Sunday, November 30, 2014
Eight
I like to take photos of paintings in progress to see the various stages and also capture where I might have veered off course. This was actually my first portrait of the Taos workshop and while I wasn't ultimately happy with the final outcome I like where it is in this stage. This is where I first learned to push paint, rather than draw with it, and to use the model as a reference rather than just copying what I see.
Tuesday, November 11, 2014
Nine
This sketch reflects so many ahas and influences from the Taos workshop. It's where I learned that painting is like poetry, don't copy what you see, show how light spills over your subject like a waterfall. Show what caught your eye, what you think is beautiful, what made you fall in love. You should have seen the way the light fell on her face, her chest, and down her arm, like this, like this, like this...
When this dancer became too dark and dull I was shown how to push the shadows, brighten them, in order to get more of a sense of light. That was so different than how I normally dealt with shadow. And when I struggled with the lips as I always do Sherrie showed me, in just three strokes, how lips are a temperature change not a value change. Another optical illusion between what we think we see and what is real.
I realized in posting this sketch how my 100 Heads project has come full circle. I started not knowing how to draw a face and wanting to learn so I copied some of my favorite drawings by Sherrie McGraw. I never knew then that I would end up taking a workshop with her where she would dab the lips onto my own painting.
Sunday, November 9, 2014
Ten
I spent this morning scrolling through my blog with the intention of collecting some of my favorite images in order to start an artist's Facebook page. I ended up in tears of awe. I made a pot of oolong tea and read for hours and all I could think was Wow. WOW. I have come a long way and have had an amazing life. What a gift to be able to look back at your life this way.

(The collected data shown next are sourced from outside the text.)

(** *** [update] *)
Definition updated (u : Z) (r : EReschedule) (ts : Z) (M : gmap Z Z) : gmap Z Z :=
  match M !! u with
  | Some t => match r with DO_RESCHEDULE => if ts <? t then <[u := ts]> M else M | DONT_RESCHEDULE => M end
  | None => <[u := ts]> M
  end.
(** Whether it moves an entry that is not the first: it is removed and inserted. *)
Definition update_ok (u : Z) (r : EReschedule) (ts : Z) (L : CSndUList) : bool :=
  match m_nodes L !! u, r with
  | Some n, DO_RESCHEDULE => (m_tsTimeStamp n <=? ts) || removal_ok u L
  | _, _ => true
  end.
Lemma earlier_first u ts L hs M n :
  on_list L hs M → hs !! 0%nat = Some u → m_nodes L !! u = Some n → ts < m_tsTimeStamp n →
  ∃ L', set_time u ts L = Some L' ∧ on_list L' hs (<[u := ts]> M) ∧ (in_order L hs → in_order L' hs) ∧
    (∀ v, is_Some (m_nodes L' !! v) ↔ is_Some (m_nodes L !! v)).
Proof.
  intros [H HM] Hu Hn Hlt. unfold set_time. rewrite Hn. cbn [mbind option_bind]. set (N := <[u := _]> (m_nodes L)). eexists. split; [done|].
  destruct H as [H1 H2 H3 H4 H5 H6]. assert (∀ v, u ≠ v → time N v = time (m_nodes L) v) as Ht by (intros v Hv; unfold time, N; by rewrite lookup_insert_ne).
  split; [split; [split; cbn [set_nodes m_nodes m_pHeap m_iArrayLength]; try done| ]|split].
  - by eapply arr_nodes.
  - intros i v Hi. unfold N. destruct (decide (u = v)) as [<-|Hv]; [|rewrite lookup_insert_ne by done; by apply H5].
    rewrite lookup_insert_eq. eexists. split; [done|]. destruct (H5 _ _ Hi) as (m & Em & El). rewrite Hn in Em. by injection Em as <-.
  - intros v m Hv Hin. unfold N in Hv. rewrite lookup_insert_ne in Hv by (intros ->; by eapply Hin, list_elem_of_lookup_2). by eapply H6.
  - intros v t. cbn [set_nodes m_nodes]. destruct (decide (u = v)) as [<-|Hv]; [|by rewrite lookup_insert_ne, HM, Ht].
    rewrite lookup_insert_eq. unfold time, N. rewrite lookup_insert_eq. cbn. split; [intros [= <-]; split; [by eapply list_elem_of_lookup_2|done]|by intros [_ ->]].
  - intros Hord i Hi. cbn [set_nodes m_nodes]. specialize (Hord i Hi).
    assert (∀ j, key N hs j <= key (m_nodes L) hs j) as Hle.
    { intros j. unfold key. destruct (hs !! j) as [v|]; [|done]. destruct (decide (u = v)) as [<-|Hv]; [|by rewrite Ht].
      unfold time, N. rewrite lookup_insert_eq, Hn. cbn. lia. }
    assert (key N hs i = key (m_nodes L) hs i) as ->; [|pose proof (Hle (par i)); lia].
    unfold key. destruct (hs !! i) as [v|] eqn:Ei; [|done]. apply Ht. intros <-. pose proof (NoDup_lookup _ _ _ _ H4 Hu Ei). lia.
  - intros v. apply node_exists_insert. by eexists.
Qed.
Lemma update_run u r ts L hs M :
  on_list L hs M → is_Some (m_nodes L !! u) →
  ∃ w L' hs', update u r ts L = Some (w, L') ∧ on_list L' hs' (updated u r ts M) ∧ (∀ v, is_Some (m_nodes L' !! v) ↔ is_Some (m_nodes L !! v)) ∧
    (in_order L hs → update_ok u r ts L = true → in_order L' hs') ∧
    (hs = [] → w = [Interrupt; NotifyAll]) ∧ ((hs' !! 0%nat = hs !! 0%nat ∧ (∀ v, hs !! 0%nat = Some v → time (m_nodes L') v = time (m_nodes L) v)) ∨ Interrupt ∈ w).
Proof.
  intros HL [n Hn]. pose proof (proj1 HL) as H. unfold update, updated, update_ok. rewrite Hn. cbn [mbind option_bind].
  assert (∀ L' hs', holds L' hs' → hs' ≡ₚ u :: hs → time (m_nodes L') u = ts → keeps_nodes u L L' → u ∉ hs →
    on_list L' hs' (<[u := ts]> M)) as Hadd by (intros L' hs' H' Hp Ht [_ Hk] Hu; by eapply add_on_list).
  destruct (node_loc _ _ _ _ H Hn) as [(Hu & Hloc & Hi)|[Hu ->]].
  2: { rewrite (proj2 (on_list_none _ _ _ _ HL) Hu). cbn [Z.leb Z.compare].
       destruct (ul_insert_run ts u L hs H) as (w & L' & hs' & E & H' & Hp & Ht & Hk & Ho & Hw & Hf); [by eexists|done|]. exists w, L', hs'.
       split; [done|]. split; [by apply Hadd|]. split; [apply Hk|]. split; [auto|]. split; [done|]. destruct Hf as [Hf|]; [left|by right].
       split; [done|]. intros v Hv. apply Hk. intros ->. by eapply Hu, list_elem_of_lookup_2. }
  rewrite (proj2 (Z.leb_le _ _)) by done. assert (M !! u = Some (m_tsTimeStamp n)) as EM by (apply HL; split; [done|]; unfold time; by rewrite Hn).
  rewrite EM. assert (hs ≠ []) as Hne by (intros ->; by apply elem_of_nil in Hu).
  destruct r; [exists [], L, hs; by split_and!; auto|]. destruct (Z.leb_spec (m_tsTimeStamp n) ts) as [Hle|Hlt].
  { rewrite (proj2 (Z.ltb_ge _ _)) by done. exists [], L, hs. by split_and!; auto. }
  rewrite (proj2 (Z.ltb_lt _ _)) by done. cbn [orb]. destruct (Z.eqb_spec (m_iHeapLoc n) 0) as [E0|E0].
  { rewrite E0 in Hi. destruct (earlier_first u ts L hs M n HL Hi Hn Hlt) as (L' & -> & H' & Ho & Hk). cbn [mbind option_bind].
    exists [Interrupt], L', hs. split_and!; auto; [done|]. right. by left. }
  destruct (ul_remove_run u L hs _ H Hi) as (w1 & L1 & hs1 & -> & H1 & Hp1 & Ht1 & Hk1 & HA1 & Hf1 & Ho1). cbn [mbind option_bind].
  assert (NoDup (u :: hs1)) as [Hu1 _]%NoDup_cons by (rewrite Hp1; apply H).
  destruct (insert_norealloc_run ts u L1 hs1 H1) as (w2 & L2 & hs2 & -> & H2 & Hp2 & Ht2 & [Hk2 Hk2'] & Ho2 & _ & Hf2);
    [apply Hk1; by eexists|done| |].
  { pose proof (ar_fit _ _ (ho_arr _ _ H)) as Hfit. rewrite (proj1 HA1). rewrite <- Hp1 in Hfit. cbn in Hfit. lia. }
  cbn [mbind option_bind]. exists (w1 ++ w2), L2, hs2. split; [done|]. split; [|split; [|split; [|split]]].
  - rewrite <- insert_delete_eq. eapply add_on_list; [by eapply (remove_on_list L hs M L1 hs1)|done|done|done|done].
  - intros v. by rewrite Hk2, Hk1.
  - intros Hord Hok. apply Ho2, Ho1; [done|]. by eapply removal_ok_run.
  - done.
  - destruct Hf2 as [Hf2|Hin]; [left|right; apply elem_of_app; by right]. rewrite Hf2, Hf1 by lia. split; [done|]. intros v Hv.
    rewrite Hk2'; [apply Ht1|]. intros ->. pose proof (NoDup_lookup _ _ _ _ (ho_nodup _ _ H) Hv Hi). lia.
Qed.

What a gift this blog has been. From the times where I could make art daily to the times where I couldn't -yet could still hear it in the distance, calling me back.
This is a sketch from the last day of the Taos workshop. I could feel myself struggling between getting caught up in rendering, which was familiar, and the new things I'd learned about mass, light, and shadow. With only 15 minutes Ieft I pushed the light and shadow with colors I normally would have thought to be over exaggerated, and that's what brought it back to life.
Wednesday, October 29, 2014
Eleven
In this sketch I experimented with hard and soft edges, warm and cool temperature. The cool black of the glove in front brings it forward, the warm black of the other glove makes it go back. Hard edges on the gloves in front, soft edges on the face that's further back.
Tuesday, October 21, 2014
Twelve
I recently returned from an oil painting workshop in Taos with Sherrie McGraw and David Leffel. I gave myself the gift of this workshop in honor of completing my year long yoga therapy program and becoming a Certified Yoga Therapist. It's my hope that with 150 case studies done drawing and painting can return again.
Sherrie and David turned everything I've ever learned in the past about painting and drawing on its head. It was so amazing to spend a full week painting from morning to night and be surrounded by others who were passionate about doing the same thing. The lighting for this photo is not good but I decided to post it anyway rather than wait for a time where I could get a better photo, which may well be never. This is the 7th portrait in oils I've ever done. I returned home to clear all the stored clutter from my art studio and rearranged the room entirely in order to catch North light on the easel.
Sunday, September 7, 2014
Thirteen
Wednesday night life drawing started back up again this week after a summer hiatus. It was ultimately good to be back though it felt like trying to convince myself to jump into ice cold water to get myself to go. We were all in the same boat, feeling rusty, frustrated, and relieved to be drawing again all at once. I've often wondered why I so resist doing the things I say I love to do. As we call ourselves forth and our light gets brighter it also casts a shadow. It helps to know that resistance is just part of the whole, not something to beat down and overcome, but to be aware of and move with.
Wednesday, June 18, 2014
Fourteen
This is an oil painting sketch made during a 3 hour life drawing session on Sunday. At the time I thought it was just awful but a few days later I think it is not so bad. I certainly learned a lot from doing it. One of the things I learned is how hard it is to paint with oils! I struggle with how to mix the colors, they're unpredictable and I need to take some time to learn what it is they do when you put them together. I find the combination between seeing value AND color AND knowing how to capture it in oil paint to be dizzying. As my comfort with drawing faces increases I can feel my next project being born. I will learn how to oil paint. I look forward to the value/color studies, the little painted objects and portraits to come.